The following code efficiently computes the pairwise squared distances between all items in X, that is to say the matrix $P$ such that $P_{ij} = ||x^i - x^j||^2$.
In [ ]:
from scipy.spatial.distance import pdist, squareform
pairwise_sq_dists = squareform(pdist(X, 'sqeuclidean'))
Question Plot kernel matrices for varying values of $\gamma$. What do you observe? What is going to be the impact on the SVM? What happens with very very small values of $\gamma$? Check your intuitions by cross-validating SVMs with these various kernels.
In [ ]:
What we have observed here is a phenomenon of diagonal dominance in the kernel matrix.
One way to address this is to re-scale the kernel matrix in the following way: $\hat K_{ij} = \frac{K_{ij}}{\sqrt{K_{ii} K_{jj}}}$.

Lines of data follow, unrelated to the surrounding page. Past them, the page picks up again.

Lemma worker_sample_task policy task finished latency failed deadline :
  task_of (worker_sample policy task finished latency failed deadline) = task.
Proof. unfold worker_sample, task_of. by case_match; destruct task. Qed.

Section start.
Context (policy : Policy) (accepted : list GroupState) (readings : Readings).
Hypothesis (Hvalid : Forall valid_group accepted).

Record starting_ok (visited : list string) (acc : Starting) : Prop := {
  so_runtimes : runtimes_ok policy accepted (sg_runtimes acc);
  so_counts : ∀ g, default 0 (sg_remaining acc !! g) = tasks_of g (sg_pending acc);
  so_fresh : ∀ g, g ∉ visited → sg_remaining acc !! g = None;
  so_some : sg_groups acc = [] ↔ sg_pending acc = []
}.

Lemma start_group_ok visited acc name :
  starting_ok visited acc → name ∉ visited →
  starting_ok (visited ++ [name]) (start_group policy readings acc name).
Proof.
  intros [Hm Hc Hf Hs] Hn. unfold start_group.
  assert (starting_ok (visited ++ [name]) acc) as Hsame.
  { split; try done. intros g Hg. apply Hf. set_solver. }
  destruct (sg_runtimes acc !! name) as [rt|] eqn:Hl; [|done].
  case_match; [done|]. clear Hsame.
  apply (runtimes_ok_lookup _ _ _ _ _ Hm) in Hl as [Hname Ha Hfiled].
  assert (g_Proxies (gr_state rt) ≠ []) as Hne.
  { apply valid_group_proxies. by rewrite Forall_forall in Hvalid; apply Hvalid. }
  split; cbn [sg_runtimes sg_remaining sg_pending sg_groups].
  - by apply runtimes_ok_insert; [|split].
  - intros g. rewrite tasks_of_app, tasks_of_group, <- Hc, lookup_insert.
    destruct (decide (name = g)) as [<-|Hg]; [by rewrite Hf|lia].
  - intros g Hg. rewrite lookup_insert_ne by set_solver. apply Hf. set_solver.
  - split; [by intros [_ ?]%app_eq_nil|]. intros [_ Hp]%app_eq_nil. by apply fmap_nil_inv in Hp.
Qed.

Lemma start_round_ok s l :
  runtimes_ok policy accepted (lp_runtimes l) →
  let l' := (start_round policy readings s l).2 in
  runtimes_ok policy accepted (lp_runtimes l') ∧
  round_ok (lp_probe l') [] (pr_pending (lp_probe l')) ∧
  current_groups (start_round policy readings s l).1 = current_groups s.
Proof.
  intros Hm. cbv zeta. unfold start_round. cbn [snd fst lp_runtimes lp_probe].
  set (start := mkStarting _ _ _ _ _ _).
  assert (starting_ok (sortedGroupNames (lp_runtimes l))
    (foldl (start_group policy readings) start (sortedGroupNames (lp_runtimes l)))) as [H1 H2 _ H4].
  { apply (foldl_inv starting_ok (start_group policy readings) (sortedGroupNames (lp_runtimes l)) []).
    - apply NoDup_sortedGroupNames.
    - intros d x t Ht _ Hx. by apply start_group_ok.
    - split; cbn; done. }
  split_and!; [done| |done]. unfold round_ok. cbn [pr_active pr_pending].
  destruct (0 <? len _) eqn:Hlen; go_bool.
  - split; cbn; [done|done|]. intros Hn. apply H4, len_nil_iff in Hn. lia.
  - split; [|done]. apply H4, len_nil_iff. pose proof (len_nonneg (sg_groups (foldl (start_group policy readings) start (sortedGroupNames (lp_runtimes l))))). lia.
Qed.
End start.

Section result.
Context (policy : Policy) (accepted : list GroupState) (orders : string → list string).
Context (task : probeTask) (answer : Answer) (now : time) (s : Shared) (l : Loop)
  (inflight rest round : list probeTask).
Hypothesis (Hw : 0 ≤ p_WindowSize policy) (Hm : runtimes_ok policy accepted (lp_runtimes l)).
Hypothesis (Hopen : round_open (lp_probe l) inflight round) (Hin : inflight ≡ₚ task :: rest).

Abbreviation sample := (worker_sample policy task (an_finished answer) (an_latency answer)
                          (an_failed answer) (an_deadline answer)).
Abbreviation recorded := (record_sample policy task sample (lp_runtimes l)).

(** The round's bookkeeping once the answer is recorded. *)
Definition after_result : ProbeRound :=
  let pr := lp_probe l in
  mkProbeRound (pr_pending pr) (pr_active pr)
    (<[t_group task := default 0 (pr_remaining pr !! t_group task) - 1]> (pr_remaining pr))
    (pr_activeGroups pr) (pr_batchSamples pr ++ [sample]) (pr_batchGeneration pr).

Lemma after_result_tasks :
  (task_of <$> pr_batchSamples after_result) ++ rest ++ pr_pending after_result ≡ₚ round.
Proof.
  destruct Hopen as [Ht _ _]. cbn. rewrite fmap_app. cbn. rewrite worker_sample_task, <- Ht, Hin.
  rewrite <- app_assoc. by apply Permutation_app_head.
Qed.

Lemma after_result_left g :
  default 0 (pr_remaining after_result !! g) = tasks_of g (rest ++ pr_pending after_result).
Proof.
  destruct Hopen as [_ Hl _]. cbn. specialize (Hl g) as Hlg.
  rewrite tasks_of_app, (tasks_of_perm g _ _ Hin), tasks_of_cons, <- Z.add_assoc, <- tasks_of_app in Hlg.
  rewrite lookup_insert. destruct (decide (t_group task = g)) as [<-|Hg]; cbn; lia.
Qed.
(* ===== verification/ConfigTypes.v ===== *)
(** * config/types.go and the identifier grammars of config/load.go

    The configuration snapshot as Go declares it; the Go string types
    ([ResourceKind], [ResourceFormat], [RuleType]) stay strings, since the file
    decoder can produce any value.  [core.validResourceID] is here beside the
    grammar it repeats. *)
From Stdlib Require Import Ascii.
From S2P Require Import Prelude GoTime GoStrings MonitorModel.
Open Scope Z_scope.
Open Scope go_scope.

Record Mihomo := mkMihomo {
  mh_Binary : string;
  mh_URLTestInterval : duration;
  mh_URLTestTolerance : duration;
  mh_MixedPort : Z;
  mh_Mode : string
}.

Record Monitor := mkMonitor {
  m_Enabled : bool;
  m_TestURL : string;
  m_SwitchPolicy : string;
  m_StreamURL : string;
  m_StreamInterval : duration;
  m_Interval : duration;
  m_Timeout : duration;
  m_Concurrency : Z;
  m_Threshold : duration;
  m_AlertThreshold : duration;
  m_ConsecutiveBadSamples : Z;
  m_WindowSize : Z;
  m_MinCandidateSamples : Z;
  m_MaxFailures : Z;
  m_MinImprovement : duration;
  m_Cooldown : duration;
  m_Jitter : duration;
  m_AutomatedGroups : list string
}.

Record Tun := mkTun { tn_Enabled : bool; tn_Stack : string; tn_DNSMode : string }.

Record Subscription := mkSubscription {
  sb_ID : string;
  sb_Name : string;
  sb_URL : string;
  sb_UserAgent : string;
  sb_Enabled : bool;
  sb_RefreshInterval : duration;
  sb_Timeout : duration;
  sb_Route : string;
  sb_AllowHTTP : bool;
  sb_AllowInvalidTLS : bool
}.

Definition ResourceGeoIP : string := "geoip.dat".
Definition ResourceGeoSite : string := "geosite.dat".
Definition ResourceMMDB : string := "Country.mmdb".
Definition ResourceRuleSet : string := "rule-set".
Definition ResourceRuleProvider : string := "rule-provider".

Definition FormatDAT : string := "dat".
Definition FormatMMDB : string := "mmdb".
Definition FormatYAML : string := "yaml".
Definition FormatText : string := "text".
Definition FormatMRS : string := "mrs".

Definition RuleDomain : string := "domain".
Definition RuleIPCIDR : string := "ipcidr".
Definition RuleClassical : string := "classical".

Record Resource := mkResource {
  r_ID : string;
  r_Kind : string;
  r_Format : string;
  r_RuleType : string;
  r_URL : string;
  r_Enabled : bool;
  r_Interval : duration;
  r_SHA256 : string
}.

Record ResolverSet := mkResolverSet { rs_ID : string; rs_Endpoints : list string; rs_DNSCrypt : bool }.

Record DNSRoute := mkDNSRoute {
  dr_Suffix : string;
  dr_GeoSite : string;
  dr_Resource : string;
  dr_ResolverSet : string
}.

Record DNS := mkDNS { dn_Listen : string; dn_ResolverSets : list ResolverSet; dn_Routes : list DNSRoute }.

Record Filter := mkFilter {
  fl_ID : string;
  fl_Resource : string;
  fl_Format : string;
  fl_Target : string;
  fl_Enabled : bool
}.

Record Snapshot := mkSnapshot {
  cs_SystemProxy : bool;
  cs_Mihomo : Mihomo;
  cs_Monitor : Monitor;
  cs_DNS : DNS;
  cs_Tun : Tun;
  cs_Subscriptions : list Subscription;
  cs_Resources : list Resource;
  cs_Filters : list Filter
}.

(** ** Identifier grammars *)
Definition is_id_punct (c : ascii) : bool :=
  (code c =? 45) || (code c =? 95) || (code c =? 46).

(** [for i, r := range id]: [first] holds at [i == 0]. *)
Fixpoint stable_chars (first : bool) (l : list ascii) : bool :=
  match l with
  | [] => true
  | c :: l => (is_alnum c || (negb first && is_id_punct c)) && stable_chars false l
  end.

Definition ValidStableID (id : string) : bool :=
  if (slen id =? 0) || (64 <? slen id) || streq id "." || streq id ".." then false
  else stable_chars true (bytes_of id).

(** core/activation.go *)
Definition validResourceID (id : string) : bool :=
  if (slen id =? 0) || (64 <? slen id) then false else stable_chars true (bytes_of id).

Definition ValidRuleToken (value : string) : bool :=
  negb (streq value "") &&
  forallb (λ c, is_alnum c || (code c =? 45) || (code c =? 95)) (bytes_of value).

Definition valid_label (label : string) : bool :=
  match bytes_of label with
  | [] => false
  | first :: _ as l =>
      negb (63 <? len l) && negb (code first =? 45) &&
      negb (match last l with Some c => code c =? 45 | None => false end) &&
      forallb (λ c, is_alnum c || (code c =? 45)) l
  end.

Definition ValidDomain (value : string) : bool :=
  let value := trim_suffix (trim_prefix value ".") "." in
  if (slen value =? 0) || (253 <? slen value) then false
  else forallb valid_label (split value (byte 46)).

Definition validPort (port : string) : bool :=
  match atoi port with Some n => (0 <? n) && (n <=? 65535) | None => false end.

Definition ValidSubscriptionUserAgent (value : string) : bool :=
  if 256 <? slen value then false
  else forallb (in_range 32 126) (bytes_of value).

(** [uniqueID], with the map of IDs seen as a set. *)
Definition uniqueID (seen : gset string) (id : string) : result string (gset string) :=
  fail_if bool_decide (id ∈ seen) with "duplicate id";
  Ok ({[id]} ∪ seen).

Lemma ValidStableID_resource id : ValidStableID id = validResourceID id.
Proof.
  unfold ValidStableID, validResourceID. destruct ((slen id =? 0) || (64 <? slen id)) eqn:Hlen; [done|]. cbn [orb].
  destruct (streq id ".") eqn:H1; [apply streq_true in H1 as ->; by vm_compute|].
  destruct (streq id "..") eqn:H2; [apply streq_true in H2 as ->; by vm_compute|]. done.
Qed.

To implement this you can pass your own kernel function or matrix to the kernel
parameter of the SVM.
Question: Write a function scaled_quadratic_kernel
that computes the scaled quadratic kernel matrix between two data arrays.
In [ ]:
def scaled_quadratic_kernel(X1, X2):
""" Custom scaled RBF kernel.
The RBF kernel between X1 and X2 is scaled to avoid diagonal dominance,
by applying k(X1i, X2j) <-- k(X1i, X2j) / sqrt(k(X1i, X1i) k(X2j, X2j))
Parameters:
-----------
X1: (n_samples1, n_features) np.array
First data matrix.
X2: (n_samples2, n_features) np.array
Second data matrix.
Return:
-------
K: (n_samples1, n_samples2) np.array
Kernel matrix between samples from X1 and samples from X2.
"""
# TODO
Question: Plot the corresponding kernel matrix. Does it match your expectations?
In [ ]:
Question: In the 0.17 version of scikit-learn, it isn't possible to use a custom kernel function within GridSearchCV. Set the C parameter to 1 and compare your custom kernel with the quadratic kernel (d=2) on the gene expression data.
In [ ]: